- Provided entries:
(* ===== verification/EvictionRace.v ===== *)
(** * A pass that spills a redis entry while clients use it

    The write of the value suspends the pass, so that commands run before the
    operation that replaces the entry. *)
From S2P Require Import Prelude Prog Digest Env Config State Disk Eviction EvictionDisk.
From S2P Require Import EvictionSteps.

Section race.
Context {SHA : Sha256} {ITER : MapIter} {JSON : SerdeJson} {HEAP : BinaryHeap}.
Implicit Types s : State.

Lemma stored_committed k id size la s v :
  disk s !! cache_path s id = Some v -> stored (spill_redis_commit k id size la s) (ORedis k) = Some v.
Proof. intros Hd. cbn [stored]. unfold spill_redis_commit. state_simpl. rewrite lookup_insert_eq. exact Hd. Qed.

(** C34: a defect. A pass that spills an entry looks it up and writes its
    file: two operations. When nothing happens before the next one, the entry
    keeps its value; but a [SET] that a client was told has succeeded in
    between is lost, and an entry deleted in between comes back, both with the
    old value. *)
Theorem spill_race io k v v' id l la size p s :
  redis_entries s !! k = Some (RedisEntry.InMemory v id l) ->
  (write_blob_to_disk io id v s).2 = Ok tt ->
  let '(rest, s1) := ahead 2 (spill_redis_steps io k la size p) s in
  let set := (insert_redis k v' s1).2 in
  let del := (remove_redis k s1).2 in
  stored s (ORedis k) = Some v /\ stored (run rest s1).1 (ORedis k) = Some v /\
  stored set (ORedis k) = Some v' /\ stored (run rest set).1 (ORedis k) = Some v /\
  stored del (ORedis k) = None /\ stored (run rest del).1 (ORedis k) = Some v.
Proof.
  intros Hk Hw. unfold spill_redis_steps. cbn [ahead asks atomically mbind prog_bind prog_then fst snd]. rewrite Hk.
  destruct (write_blob_disk io id v s) as (d' & E & _ & Hfile). specialize (Hfile Hw).
  cbn [ahead atomically mbind prog_bind prog_then]. rewrite Hw, E. cbn [ahead fst snd]. set (s1 := set_disk d' s).
  assert (Hcommit : forall s2, disk s2 = disk s1 -> config s2 = config s1 ->
    stored (spill_redis_commit k id size la s2) (ORedis k) = Some v).
  { intros s2 E1 E2. apply stored_committed. rewrite E1. by rewrite (cache_path_config s2 s) by exact E2. }
  destruct (insert_redis_fields k v' s1) as (Hs1 & _ & Hs2 & Hs3 & _).
  destruct (remove_redis_fields k s1) as (Hd1 & _ & Hd2 & Hd3 & _).
  split_and!; [by cbn; rewrite Hk|by apply Hcommit| |by apply Hcommit| |by apply Hcommit].
  - cbn [stored]. by rewrite Hs1, lookup_insert_eq.
  - cbn [stored]. by rewrite Hd1, lookup_delete_eq.
Qed.
End race.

- Task instructions: Collect, from the material above, every line containing the word "apply".

- Result of the task:
  { intros s2 E1 E2. apply stored_committed. rewrite E1. by rewrite (cache_path_config s2 s) by exact E2. }
  split_and!; [by cbn; rewrite Hk|by apply Hcommit| |by apply Hcommit| |by apply Hcommit].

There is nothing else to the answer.